Rosenthal praises Belden’s program, saying that the program is special because employees can support one another while on the job. “Their sobriety and the fact that they have changed, and are changing their lives, is an encouragement to the people who will come in after them,” he says.
Both Rosenthal and Belden hope the success of this program will inspire other employers to replicate it.
Belden’s vice president of human resources, Leah Tate says the company is committed to paying for residential treatment for the job applicants. Because of Belden’s close ties with the community, they were prompted to invest more into treatment for potential employees and current employees alike.
But costs can be unpredictable. While treatment can run $5,000 per participant, additional costs are also necessary for some workers who need help getting transportation, many have lost their drivers licenses. Workers who have completed the treatment aren’t able to operate the machinery until they have been clean for a few months, making them less than fully productive.
But there are challenges.
Leah Tate, Belden’s vice president of human resources talks about the initial challenges but they feel its necessary to get competition employees.
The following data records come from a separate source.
(* ===== verification/Mux.v ===== *)
(** * Mux: the multiplexed client ([crates/client/src/client.rs])

    One session, any number of calls on it. The reader task routes inbound
    frames through the [Router]; the writer task sends what was queued. The
    queues tokio keeps between tasks are part of the state: an unbounded
    channel is a [FrameQueue], a oneshot the [Outcome] of a call, each under an
    id drawn from [mx_fresh]. *)

From S2P Require Import Prelude Ordered Schema Codec Kv FamilyLimits CodecFacts Wire Datagrams Frame Transfer State Core CoreControl Native NativeFramed NetWire MuxFlows.

Definition MAX_ORPHAN_BYTES : Z := transport_RECOMMENDED_BUFFERED.
Definition MAX_RELEASED_TRANSFERS : Z := 4096.

Inductive Route :=
  | RouteTransfer (transfer_id : Z)
  | RouteState (family subscription_id : Z)
  | RouteProcessExit (handle : Z).

#[global] Instance Route_eq_dec : EqDecision Route.
Proof. solve_decision. Defined.
#[global] Instance Route_countable : Countable Route.
Proof.
  apply (inj_countable'
           (λ r, match r with
                 | RouteTransfer i => inl i
                 | RouteState f s => inr (inl (f, s))
                 | RouteProcessExit h => inr (inr h)
                 end : Z + (Z * Z + Z))
           (λ x, match x with
                 | inl i => RouteTransfer i
                 | inr (inl (f, s)) => RouteState f s
                 | inr (inr h) => RouteProcessExit h
                 end)).
  by intros [].
Defined.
“There’s a lot more cost, a lot more hand-holding,” and a lot more administrative cost, Tate says. Despite the fluctuating costs, she says Belden remains committed, even to paying for more expensive hospitalization when necessary. In many ways, she says, the company has no choice.
“We’ve been in his community since 1928 — we have families of families that’ve worked in this plant and for this company — so the Richmond community is extremely important to Belden,” Tate says.
Louis Hubble believes if the program were around when his sister was still employed, it would have helped her.
“When she lost her job and then she ended up being on the streets, she had no hope,” he says.
If the program helps one or two families avoid the same outcome, he says, it will be worth it.